No line of the records may be dropped; print them all again exactly.

= Beginning of Section =

(* ===== verification/Connection.v ===== *)
(** * Connections and the connection manager

    Models [include/rdma/transport/connection.h], [connection_manager.h] and
    their sources in [src/transport]. The flow-control member is the component
    [FlowControl], with [CanSend], the one method that reads it. Destructors are
    explicit operations. *)

From S2P Require Import Prelude Types Verbs Buffer QueuePair.

Module Connection.
Import QueuePair.

Record Connection := {
  qp : QueuePair;
  port_num_ : Z;                       (* config_.port_num *)
  gid_index_ : Z;                      (* config_.gid_index *)
  conn_id_ : Z;                        (* uint16_t *)
  state_ : ConnectionState;
  remote_recv_buffer_ : RemoteMemoryInfo;
  peer_address_ : string;
}.

Definition GetConnId (c : Connection) : Z := conn_id_ c.
Definition GetState (c : Connection) : ConnectionState := state_ c.
Definition GetQP (c : Connection) : QueuePair := qp c.
Definition GetRemoteRecvBuffer (c : Connection) : RemoteMemoryInfo := remote_recv_buffer_ c.
Definition GetPeerAddress (c : Connection) : string := peer_address_ c.

Definition set_state (c : Connection) (s : ConnectionState) : Connection :=
  {| qp := qp c; port_num_ := port_num_ c; gid_index_ := gid_index_ c; conn_id_ := conn_id_ c;
     state_ := s; remote_recv_buffer_ := remote_recv_buffer_ c; peer_address_ := peer_address_ c |}.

= End of Section =

**Expected answer:**
(* ===== verification/Connection.v ===== *)
(** * Connections and the connection manager

    Models [include/rdma/transport/connection.h], [connection_manager.h] and
    their sources in [src/transport]. The flow-control member is the component
    [FlowControl], with [CanSend], the one method that reads it. Destructors are
    explicit operations. *)

From S2P Require Import Prelude Types Verbs Buffer QueuePair.

Module Connection.
Import QueuePair.

Record Connection := {
  qp : QueuePair;
  port_num_ : Z;                       (* config_.port_num *)
  gid_index_ : Z;                      (* config_.gid_index *)
  conn_id_ : Z;                        (* uint16_t *)
  state_ : ConnectionState;
  remote_recv_buffer_ : RemoteMemoryInfo;
  peer_address_ : string;
}.

Definition GetConnId (c : Connection) : Z := conn_id_ c.
Definition GetState (c : Connection) : ConnectionState := state_ c.
Definition GetQP (c : Connection) : QueuePair := qp c.
Definition GetRemoteRecvBuffer (c : Connection) : RemoteMemoryInfo := remote_recv_buffer_ c.
Definition GetPeerAddress (c : Connection) : string := peer_address_ c.

Definition set_state (c : Connection) (s : ConnectionState) : Connection :=
  {| qp := qp c; port_num_ := port_num_ c; gid_index_ := gid_index_ c; conn_id_ := conn_id_ c;
     state_ := s; remote_recv_buffer_ := remote_recv_buffer_ c; peer_address_ := peer_address_ c |}.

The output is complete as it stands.